Menurut Direktur Penanganan Pelanggaran pada KKP Teuku Elvitrasyah, proses hukum yang sudah dijalani nelayan tersebut menjadi pelajaran agar pelanggaran melintas batas tidak terulang lagi.
Wilayah abu-abu
Awal pekan ini, KKP menangkap satu kapal berbendera Malaysia yang beroperasi di Wilayah Pengelolaan Perikanan Negara Republik Indonesia (WPPNRI) 571 Selat Malaka. Penangkapan kapal asing ilegal itu terjadi di sekitar wilayah perbatasan yang mengalami klaim tumpang tindih antara Indonesia dan Malaysia.
Kapal berbendera Malaysia PK 6911F diawaki oleh enam awak kapal yang seluruhnya berkebangsaan Myanmar. Mereka ditangkap saat mencuri ikan di Selat Malaka. Kapal itu menggunakan alat tangkap pukat harimau (trawl) yang merusak.

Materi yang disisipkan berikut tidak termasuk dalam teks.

(** C31. One damaged byte in a record of the log.  Behind the length prefix of
    four bytes, the damage is told from a torn tail: when a good record follows
    the damaged one, reading and replaying the log raise [DBCorruptedError], and
    the replay leaves the file alone; when nothing but a torn tail follows, both
    stop before the damaged record, and the replay cuts it off.  In the length
    prefix it need not be: when the damaged length points past the end of the
    file, both take the record for a torn tail, and the replay cuts off
    everything that follows with it, good records included, and raises nothing.
    (A damaged length that stays within the file is not covered.) *)
Theorem damaged_record_detected recs r i x y rest temp :
  Forall (fun r => wal_fits r = true) recs -> sequential 0 recs -> wal_fits r = true ->
  wal_wire r !! i = Some y -> x <> y ->
  let w := reopened (damaged recs r i x rest) temp in
  ((4 <= i)%nat ->
    (forall next more, wal_fits next = true -> rest = wal_wire next ++ more ->
      (peek_records w).2 = Raise DBCorruptedError /\
      exists w', replay id (fun w _ => w) no_callback w = (w', Raise DBCorruptedError) /\
        wal_disk w' = Some (damaged recs r i x rest)) /\
    (torn rest ->
      (peek_records w).2 = Ok recs /\
      exists w', replay id (fun w _ => w) no_callback w = (w', Ok tt) /\ WalInv w' recs)) /\
  ((i < 4)%nat -> len (wal_wire r ++ rest) < 4 + le_decode (take 4 (<[i := x]> (wal_wire r))) ->
    (peek_records w).2 = Ok recs /\
    exists w', replay id (fun w _ => w) no_callback w = (w', Ok tt) /\ WalInv w' recs).
Proof.
  intros Hfit Hseq Hr Hi Hne w. split; [intros H4; pose proof (corrupted_broken r i x y Hr Hi Hne H4) as Hb; split|].
  - intros next more Hnext ->.
    pose proof (tail_broken false _ _ _ _ Hb (tail_valid _ _ _ (decode_next_wal_wire next more Hnext))) as Ht.
    split.
    + eapply (peek_with_tail _ _ _ _ _ (Some DBCorruptedError)); [done|done|reflexivity|exact Ht|done|done].
    + eapply (replay_alone _ _ _ _ _ (Some DBCorruptedError)); [done|done|exact Ht|done|done|reflexivity].
  - intros Htorn. destruct (torn_end true rest Htorn) as (n & Hn).
    pose proof (tail_broken false _ _ _ _ Hb Hn) as Ht. split.
    + eapply (peek_with_tail _ _ _ _ _ None); [done|done|reflexivity|exact Ht|done|done].
    + eapply (replay_alone _ _ _ _ _ None); [done|done|exact Ht|done|done|reflexivity].
  - intros _ Hlong. pose proof (wal_wire_length r) as Hl. pose proof (wal_length_pos r). unfold len in Hl.
    destruct (torn_end false (<[i := x]> (wal_wire r) ++ rest)) as (n & Ht).
    { apply long_length_torn; [rewrite length_app, length_insert; lia|].
      rewrite take_app_le by (rewrite length_insert; lia). unfold len in *. by rewrite length_app, length_insert, <-length_app. }
    split.
    + eapply (peek_with_tail _ _ _ _ _ None); [done|done|reflexivity|exact Ht|done|done].
    + eapply (replay_alone _ _ _ _ _ None); [done|done|exact Ht|done|done|reflexivity].
Qed.

Lemma damaged_record_detected_witness :
  let r := WALDeleteRecord 4 [x61] in
  let next := WALDeleteRecord 5 [x61] in
  let w i rest := reopened (damaged sample_records r i x99 rest) None in
  (peek_records (w 13%nat (wal_wire next))).2 = Raise DBCorruptedError /\
  (peek_records (w 13%nat [])).2 = Ok sample_records /\
  (peek_records (w 3%nat (wal_wire next))).2 = Ok sample_records.
Proof.
  assert (wal_wire (WALDeleteRecord 4 [x61]) !! 13%nat = Some x01) as Hi by (vm_compute; reflexivity).
  assert (wal_wire (WALDeleteRecord 4 [x61]) !! 3%nat = Some x00) as Hi3 by (vm_compute; reflexivity).
  destruct sample_log_inv as [_ _ Hfit Hseq _]. split; [|split].
  - destruct (damaged_record_detected sample_records (WALDeleteRecord 4 [x61]) 13 x99 x01
      (wal_wire (WALDeleteRecord 5 [x61])) None Hfit Hseq eq_refl Hi ltac:(discriminate)) as [H _].
    apply (proj1 (H ltac:(lia)) (WALDeleteRecord 5 [x61]) []); [vm_compute; reflexivity|symmetry; apply app_nil_r].
  - destruct (damaged_record_detected sample_records (WALDeleteRecord 4 [x61]) 13 x99 x01
      [] None Hfit Hseq eq_refl Hi ltac:(discriminate)) as [H _].
    apply (proj2 (H ltac:(lia))). exact torn_nil.
  - destruct (damaged_record_detected sample_records (WALDeleteRecord 4 [x61]) 3 x99 x00
      (wal_wire (WALDeleteRecord 5 [x61])) None Hfit Hseq eq_refl Hi3 ltac:(discriminate)) as [_ H].
    apply H; [lia|vm_compute; reflexivity].
Defined.

Lemma zeros_decode n rest : (4 <= n)%nat ->
  exists m, decode_next_wal_record (replicate n x00 ++ rest) = (m, Raise StructError).
Proof.
  intros Hn. exists 4%nat. replace n with (4 + (n - 4))%nat by lia. rewrite replicate_add, <-app_assoc.
  change (replicate 4 x00) with (le_encode 4 0). rewrite decode_next_with_length by done.
  cbv zeta. change (Z.to_nat 0) with 0%nat. rewrite take_0. vm_compute. reflexivity.
Qed.

(** C32. A tail of zeros, which a file system may leave after a crash when the
    file has grown and its data has not been written, is not recovered from:
    four zero bytes read as a record of length zero whose checksum holds, the
    decoder then raises [struct.error], which the loop does not catch, so that
    reading and replaying fail and the tail is never cut off. *)
Theorem zero_tail_blocks_replay recs n temp :
  Forall (fun r => wal_fits r = true) recs -> sequential 0 recs -> (4 <= n)%nat ->
  let f := {| f_data := wires recs ++ replicate n x00; f_synced := wires recs |} in
  let w := reopened f temp in
  (peek_records w).2 = Raise StructError /\
  exists w', replay id (fun w _ => w) no_callback w = (w', Raise StructError) /\ wal_disk w' = Some f.
Proof.
  intros Hfit Hseq Hn f w. destruct (zeros_decode n [] Hn) as (m & E). rewrite app_nil_r in E.
  pose proof (tail_struct false _ _ E) as Ht. split.
  - eapply (peek_with_tail _ _ _ _ _ (Some StructError)); [done|done|reflexivity|exact Ht|done|done].
  - eapply (replay_alone _ _ _ _ _ (Some StructError)); [done|done|exact Ht|done|done|reflexivity].
Qed.

Lemma zero_tail_blocks_replay_witness :
  let f := {| f_data := wires sample_records ++ replicate 4 x00; f_synced := wires sample_records |} in
  let w := reopened f None in
  (peek_records w).2 = Raise StructError /\
  exists w', replay id (fun w _ => w) no_callback w = (w', Raise StructError) /\ wal_disk w' = Some f.
Proof.
  destruct sample_log_inv as [_ _ Hfit Hseq _].
  apply (zero_tail_blocks_replay sample_records 4 None Hfit Hseq). lia.
Defined.

(** C33. Reading always ends: whatever the bytes of the file and whether the log
    is open or not, listing the records, rotating the log and replaying it with
    callbacks that end, all end; the file's length bounds the rounds. *)
Theorem log_scan_terminates {T : Type} (get : T -> WAL) (set : WAL -> T -> T) callback s w lsn :
  WalLens get set -> independent set callback -> (forall r s, (callback r s).2 <> Raise OutOfFuel) ->
  (peek_records w).2 <> Raise OutOfFuel /\ (truncate_before lsn w).2 <> Raise OutOfFuel /\
  (replay get set callback s).2 <> Raise OutOfFuel.
Proof.
  intros Hlens Hind Hcb. split; [|split].
  - apply (for_records_no_fuel id (fun w _ => w)); [by intros acc r s0 s' res [= <- _]|done].
  - unfold truncate_before, mbind at 1, M_bind at 1.
    destruct (wal_file w) as [w1 [f|e]] eqn:E.
    2:{ unfold wal_file in E. mrun_in E. destruct (wal_is_open w), (wal_disk w); by simplify_eq. }
    rewrite (bind_Ok (modify (set_wal_temp (Some empty_file))) _ w1 _ tt eq_refl).
    pose proof (for_records_no_fuel id (fun w _ => w) (copy_record lsn) tt
      (set_wal_temp (Some empty_file) w1) (copy_record_keeps lsn)) as H.
    unfold mbind at 1, M_bind at 1.
    destruct (for_records _ _ _ _ _) as [w2 [[]|e]]; [done|]. apply H. intros [] r s0.
    unfold copy_record. destruct (_ <=? _); [|done]. rewrite encode_wal_record_eq. by destruct (wal_fits r).
  - unfold replay, mbind at 1, M_bind at 1.
    destruct (zoom get set wal_file s) as [s1 [f|e]] eqn:E.
    2:{ unfold zoom, wal_file in E. mrun_in E. destruct (wal_is_open (get s)), (wal_disk (get s)); by simplify_eq. }
    unfold mbind at 1, M_bind at 1. destruct (zoom get set (modify (set_lsn 0)) s1) as [s2 [[]|e]] eqn:E2; [|done].
    pose proof (for_records_no_fuel get set (replay_record get set callback) 0%nat s2
      (replay_record_keeps get set callback Hind)) as H.
    unfold mbind at 1, M_bind at 1.
    destruct (for_records _ _ _ _ _) as [s3 [pos|e]].
    + unfold zoom, truncate_tail. mrun. unfold wal_file. mrun.
      destruct (wal_is_open (get s3)) eqn:Ho, (wal_disk (get s3)) eqn:Hd; simpl; rewrite ?Ho; try done.
    + enough ((s3, @Raise nat e).2 <> Raise OutOfFuel) by (simpl in *; congruence).
      apply H. intros acc r s0. rewrite replay_record_run by done. simpl.
      specialize (Hcb r s0). destruct (callback r s0) as [s4 [[]|e']]; simpl in *; congruence.
Qed.

Lemma log_scan_terminates_witness :
  (peek_records sample_log).2 <> Raise OutOfFuel /\ (truncate_before 2 sample_log).2 <> Raise OutOfFuel /\
  (replay fst (fun w s => (w, s.2)) collecting (sample_log, [])).2 <> Raise OutOfFuel.
Proof.
  assert (WalLens (T := WAL * list WALRecord) fst (fun w s => (w, s.2))) as Hlens
    by (split; [done|done|by intros []]).
  apply (log_scan_terminates fst (fun w s => (w, s.2)) collecting (sample_log, []) sample_log 2 Hlens).
  - intros r w0 s0. reflexivity.
  - intros r s0. discriminate.
Defined.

Adin mengemukakan, kapal ilegal itu sempat mencoba kabur menuju area perbatasan yang belum disepakati (unresolved maritime boundaries). Namun, kapal pengawasan KKP Hiu 16 mengejar dan berhasil menangkap kapal tersebut.
”Ini modus yang sering dilakukan. Mereka mencoba lolos dari jerat hukum kita dengan melarikan diri ke overlapping claim area. Padahal, (mereka) melakukan penangkapan ikan di perairan Indonesia,” kata Adin.
Indonesia dan Malaysia masih memiliki sengketa batas maritim yang belum disepakati. Kedua negara sepakat melaksanakan tindakan pengusiran jika terjadi pelanggaran di wilayah yang belum disepakati kedua negara.
Direktur Pemantauan dan Operasi Armada Pung Nugroho Saksono menambahkan, penegakan hukum di Selat Malaka memberikan tantangan tersendiri dengan adanya wilayah ”abu-abu” tersebut. Indonesia dan Malaysia masih memiliki sengketa batas maritim yang belum disepakati. Kedua negara sepakat melaksanakan tindakan pengusiran jika terjadi pelanggaran di wilayah yang belum disepakati kedua negara.
”Kerja sama ini jangan memperlemah pemberantasan illegal fishing di Selat Malaka,justru harus mendatangkan manfaat untuk kita. Oleh karena itu, kalau jelas-jelas mencuri di wilayah kita, ya, tetap kita kejar,” kata Pung.
Sejak Januari hingga awal September 2011, KKP telah menangkap 135 kapal yang terdiri dari 88 kapal ikan Indonesia yang melanggar ketentuan dan 47 kapal ikan asing yang mencuri ikan. Kapal ikan asing yang ditangkap terdiri dari 16 kapal berbendera Malaysia, 6 kapal berbendera Filipina, dan 25 kapal berbendera Vietnam.